The Iranian government claims that it has a legal right as a signatory to the NPT to enrich uranium for peaceful purposes. Because uranium enrichment is part of its civilian nuclear energy program, the country sees no problem developing nuclear power to meet the country’s growing energy demands and to supply it with reactors useful for research and medical isotopes. Furthermore, Iran claims that it “has constantly complied with its obligations under the NPT and the Statute of the International Atomic Energy Agency”. While these are reasonable claims, they do not stand up to serious scrutiny.
First of all, Iran has a long history of non-cooperation with the IAEA dating back at least 10 years and has been consistently criticized in reports developed by the organization. Second, Iran has been found in contempt of four cumulative rounds of UNSC resolutions explicitly demanding a halt in uranium enrichment activities. As a result, it has been targeted with the most punitive sanctions by the international community. Third, the Iranian government supports Islamic terrorist organizations and repressive regimes while espousing a fundamentalist interpretation of Shiite Islam, qualities that would be strengthened by the possession of a nuclear bomb in their weaponry. Finally, Iran has made its intention to eliminate Israel no secret, a task which would be greatly facilitated by the destructive potential offered by nuclear weapons.

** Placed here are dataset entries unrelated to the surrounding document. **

(** The instances that PCIe leaves to Ethernet. *)
Definition pci_leaves (cfg : eth_config) (i : Z) : bool :=
  if i <? 2 then pci0_disabled cfg else if i <? 4 then pci0_disabled cfg || (pci0_num_serdes cfg =? 1)
  else if i <? 10 then true
  else if i <? 12 then pci1_disabled cfg || (pci1_num_serdes cfg =? 1) else pci1_disabled cfg.
Definition forced_off (cfg : eth_config) (i : Z) : bool := match eth_disable_mask cfg with Some m => Z.testbit m i | None => false end.

(** The mux settings, and the instance each leaves out. *)
Definition mux0 (e : Z) : Z := if negb (bit e 4) then 3 else if negb (bit e 5) then 2 else 0.
Definition mux1 (e : Z) : Z := if negb (bit e 7) then 0 else if negb (bit e 8) then 2 else 3.

Lemma mux_set v val : 0 <= v < 4 -> mux_sel (set_mux_sel v val) = v.
Proof. intros Hv. unfold mux_sel, set_mux_sel. rewrite bits_get_set_same by done. by apply wrap_small. Qed.

Lemma mux_after e w :
  (exists i, 4 <= i <= 6 /\ Z.testbit e i = false) -> (exists i, 7 <= i <= 9 /\ Z.testbit e i = false) ->
  let w' := SetupEthSerdesMux e w in
  mux_sel (ReadReg RESET_UNIT_PCIE_MISC_CNTL_3_REG_ADDR w') = mux0 e /\
  mux_sel (ReadReg RESET_UNIT_PCIE1_MISC_CNTL_3_REG_ADDR w') = mux1 e.
Proof.
  intros (i & Hi & Ei) (j & Hj & Ej). cbv zeta. unfold SetupEthSerdesMux.
  set (r0 := ReadReg RESET_UNIT_PCIE_MISC_CNTL_3_REG_ADDR w). set (r1 := ReadReg RESET_UNIT_PCIE1_MISC_CNTL_3_REG_ADDR w).
  assert (R0 : is_u32 r0) by (apply reg_u32; unfold in_unit; auto). assert (R1 : is_u32 r1) by (apply reg_u32; unfold in_unit; auto).
  set (v0 := if negb (bit e 4) then _ else _). set (v1 := if negb (bit e 7) then _ else _).
  assert (V0 : is_u32 v0 /\ mux_sel v0 = mux0 e).
  { unfold v0, mux0. unfold bit in *. destruct (Z.testbit e 4) eqn:E4; cbn [negb]; [|split; [apply bits_set_width; (done || lia)|by apply mux_set]].
    destruct (Z.testbit e 5) eqn:E5; cbn [negb]; [|split; [apply bits_set_width; (done || lia)|by apply mux_set]].
    destruct (Z.testbit e 6) eqn:E6; cbn [negb]; [|split; [apply bits_set_width; (done || lia)|by apply mux_set]].
    assert (i = 4 \/ i = 5 \/ i = 6) as [->|[->| ->]] by lia; congruence. }
  assert (V1 : is_u32 v1 /\ mux_sel v1 = mux1 e).
  { unfold v1, mux1. unfold bit in *. destruct (Z.testbit e 7) eqn:E4; cbn [negb]; [|split; [apply bits_set_width; (done || lia)|by apply mux_set]].
    destruct (Z.testbit e 8) eqn:E5; cbn [negb]; [|split; [apply bits_set_width; (done || lia)|by apply mux_set]].
    destruct (Z.testbit e 9) eqn:E6; cbn [negb]; [|split; [apply bits_set_width; (done || lia)|by apply mux_set]].
    assert (j = 7 \/ j = 8 \/ j = 9) as [->|[->| ->]] by lia; congruence. }
  destruct V0 as [U0 M0], V1 as [U1 M1]. split.
  - rewrite reg_write by (unfold in_unit; auto). cbn [Z.eqb]. rewrite (reg_write _ _ v0) by (unfold in_unit; auto). done.
  - rewrite reg_write by (unfold in_unit; auto). done.
Qed.

(** All fourteen instances. *)
Lemma forall_eth (P : Z -> bool) : forallb P (seqZ 0 14) = true -> forall i, 0 <= i < 14 -> P i = true.
Proof. rewrite forallb_forall. intros Hall i Hi. apply Hall, list_elem_of_In, elem_of_seqZ. lia. Qed.

Lemma mux_keeps e i : 0 <= i < 14 ->
  Z.testbit (Z.lor (mux_eths (mux0 e)) (mux1_eths (mux1 e))) i && Z.testbit e i = (4 <=? i) && (i <? 10) && Z.testbit e i
  \/ (i = 6 /\ Z.testbit e 4 = true /\ Z.testbit e 5 = true) \/ (i = 9 /\ Z.testbit e 7 = true /\ Z.testbit e 8 = true).
Proof.
  intros Hi. unfold mux0, mux1, bit. assert (In i (seqZ 0 14)) as Hin by (apply list_elem_of_In, elem_of_seqZ; lia). cbn in Hin.
  repeat destruct Hin as [<-|Hin]; try done;
    destruct (Z.testbit e 4) eqn:E4, (Z.testbit e 5) eqn:E5, (Z.testbit e 7) eqn:E7, (Z.testbit e 8) eqn:E8; cbn; rewrite ?E4, ?E5, ?E7, ?E8, ?andb_false_r; auto.
Qed.

Lemma pci_eths_bit cfg i : 0 <= i < 14 -> Z.testbit (pci_eths cfg) i = pci_leaves cfg i && negb ((4 <=? i) && (i <? 10)).
Proof.
  intros Hi. assert (In i (seqZ 0 14)) as Hin by (apply list_elem_of_In, elem_of_seqZ; lia). cbn in Hin.
  unfold pci_eths, pci_leaves. destruct (pci0_disabled cfg), (pci0_num_serdes cfg =? 1), (pci1_disabled cfg), (pci1_num_serdes cfg =? 1);
  repeat destruct Hin as [<-|Hin]; done.
Qed.

(** The three fields of the word that the firmware of the tiles gets. *)
Lemma eth_sel_fields a b e : 0 <= a < 4 -> 0 <= b < 4 -> 0 <= e < 2 ^ 14 ->
  let sel := Z.lor (Z.lor (Z.shiftl b 24) (Z.shiftl a 16)) e in
  bits_get 16 2 sel = a /\ bits_get 24 2 sel = b /\ forall i, 0 <= i < 14 -> Z.testbit sel i = Z.testbit e i.
Proof.
  intros Ha Hb He. cbv zeta. rewrite !bits_get_lor.
  assert (E16 : bits_get 16 2 e = 0) by (apply Z.bits_inj'; intros n Hn; rewrite bits_get_spec, Z.bits_0, (testbit_above e 14) by lia; by rewrite andb_false_r).
  assert (E24 : bits_get 24 2 e = 0) by (apply Z.bits_inj'; intros n Hn; rewrite bits_get_spec, Z.bits_0, (testbit_above e 14) by lia; by rewrite andb_false_r).
  rewrite E16, E24, !Z.lor_0_r.
  assert (Hab : forall x, 0 <= x < 4 -> x = 0 \/ x = 1 \/ x = 2 \/ x = 3) by lia.
  split_and!.
  - destruct (Hab a Ha) as [->|[->|[->| ->]]], (Hab b Hb) as [->|[->|[->| ->]]]; reflexivity.
  - destruct (Hab a Ha) as [->|[->|[->| ->]]], (Hab b Hb) as [->|[->|[->| ->]]]; reflexivity.
  - intros i Hi. rewrite !Z.lor_spec, !Z.shiftl_spec_low by lia. done.
Qed.

(** C23: the Ethernet instances used.  For any fuses and firmware table with harvesting, after
    the mux has been set for the tiles left, the word given to the tiles' firmware selects
    an instance exactly if its tile is left, PCIe leaves its lanes and the table does not
    force it off: no usable instance of the switched lanes is lost to the mux.  Its two
    mux fields are the settings of the registers and never the unused one. *)
Theorem eth_sel_exact (efuse : Z -> Z * Z) (fw : FwTable) (t : TileEnable) (cfg : eth_config) (w : W)
    (Hen : harvesting_en fw = true) (Hcount : 0 <= tensix_col_disable_count fw < 256)
    (Hm : length (pcie_mode fw) = 2%nat) (Hn : length (num_serdes fw) = 2%nat)
    (Hu : length (pcie_usage t) = 2%nat) (Hs : length (pcie_num_serdes t) = 2%nat) :
  exists t', CalculateHarvesting efuse fw t = Some t' /\
    let e := Harvesting.eth_enabled t' in
    let w' := SetupEthSerdesMux e w in let sel := GetEthSel cfg e w' in
    (forall i, 0 <= i < 14 -> Z.testbit sel i = Z.testbit e i && pci_leaves cfg i && negb (forced_off cfg i)) /\
    bits_get 16 2 sel = mux_sel (ReadReg RESET_UNIT_PCIE_MISC_CNTL_3_REG_ADDR w') /\
    bits_get 24 2 sel = mux_sel (ReadReg RESET_UNIT_PCIE1_MISC_CNTL_3_REG_ADDR w') /\
    bits_get 16 2 sel <> 1 /\ bits_get 24 2 sel <> 1.
Proof.
  destruct (calculate_spec efuse fw t Hen Hcount Hm Hn Hu Hs) as (f & t' & _ & Et & (_ & Ee & _) & _ & Hwf & _).
  exists t'. split; [exact Et|]. destruct Hwf as (_ & He & _).
  assert (G4 : exists i, 4 <= i <= 6 /\ Z.testbit (Harvesting.eth_enabled t') i = false) by (rewrite Ee; apply (soft_harvesting_groups fw f 4); auto).
  assert (G7 : exists i, 7 <= i <= 9 /\ Z.testbit (Harvesting.eth_enabled t') i = false) by (rewrite Ee; apply (soft_harvesting_groups fw f 7); auto).
  clear Et Ee. set (e := Harvesting.eth_enabled t') in *. clearbody e. cbv zeta.
  destruct (mux_after e w G4 G7) as [M0 M1]. unfold GetEthSel. rewrite M0, M1.
  assert (B0 : 0 <= mux0 e < 4 /\ mux0 e <> 1) by (unfold mux0; by repeat destruct (negb _)).
  assert (B1 : 0 <= mux1 e < 4 /\ mux1 e <> 1) by (unfold mux1; by repeat destruct (negb _)).
  set (u := Z.lor (Z.lor (mux_eths (mux0 e)) (mux1_eths (mux1 e))) (pci_eths cfg)).
  set (x := match eth_disable_mask cfg with Some m => _ | None => _ end).
  assert (Hx : forall i, 0 <= i -> Z.testbit x i = Z.testbit u i && Z.testbit e i && negb (forced_off cfg i)).
  { intros i Hi. unfold x, forced_off. destruct (eth_disable_mask cfg); rewrite ?Z.ldiff_spec, Z.land_spec; cbn; by rewrite ?andb_true_r. }
  assert (Hxr : 0 <= x < 2 ^ 14).
  { assert (0 <= Z.land u e) by (apply Z.land_nonneg; lia). assert (0 <= x) by (unfold x; destruct (eth_disable_mask cfg); [apply Z.ldiff_nonneg; lia|done]).
    apply (subset_range x e); [done|done|done|]. intros i Hi E. rewrite Hx in E by done. by apply andb_true_iff in E as [[_ E]%andb_true_iff _]. }
  destruct (eth_sel_fields (mux0 e) (mux1 e) x (proj1 B0) (proj1 B1) Hxr) as (F0 & F1 & Fx). split_and!; [|exact F0|exact F1|rewrite F0; apply B0|rewrite F1; apply B1].
  intros i Hi. rewrite Fx, Hx by lia. f_equal. unfold u. rewrite Z.lor_spec, andb_orb_distrib_l, pci_eths_bit by done.
  destruct (mux_keeps e i Hi) as [K|[(-> & E4 & E5)|(-> & E7 & E8)]].
  - rewrite K. unfold pci_leaves. by destruct (Z.testbit e i), (Z.ltb_spec i 2), (Z.ltb_spec i 4), (Z.ltb_spec i 10), (Z.leb_spec 4 i); try lia; cbn; rewrite ?andb_true_r, ?andb_false_r.
  - destruct G4 as (j & Hj & Ej). assert (j = 4 \/ j = 5 \/ j = 6) as [->|[->| ->]] by lia; [congruence|congruence|]. by rewrite Ej, !andb_false_r.
  - destruct G7 as (j & Hj & Ej). assert (j = 7 \/ j = 8 \/ j = 9) as [->|[->| ->]] by lia; [congruence|congruence|]. by rewrite Ej, !andb_false_r.
Qed.
End selection.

The consequences of an empowered and emboldened nuclear Iran are serious. Because of the risks and dangers posed by nuclear weapons technology, it is up to the Iranian government to convince the rest of the world of its benign intentions. The fact that Iran continues to lob rhetorical grenades at its political enemies, especially to excoriate American imperialism and demonize Israeli existence, does not create any goodwill in its direction among those countries that can positively contribute to Iran’s success and rehabilitation in the international community. On this note, war remains a very real possibility in the region, and this is in large part because of Iran’s refusal to desist from continuing with its nuclear program. Its flagrant disregard for the IAEA and international law also undermines the long-term effectiveness of the NPT by weakening the collective ethos of non-proliferation that it represents. The Iranian government is testing the limits of the NPT by behaving defiantly. Whether and in what form the NPT survives the Iranian challenge will depend largely on how the international community reacts.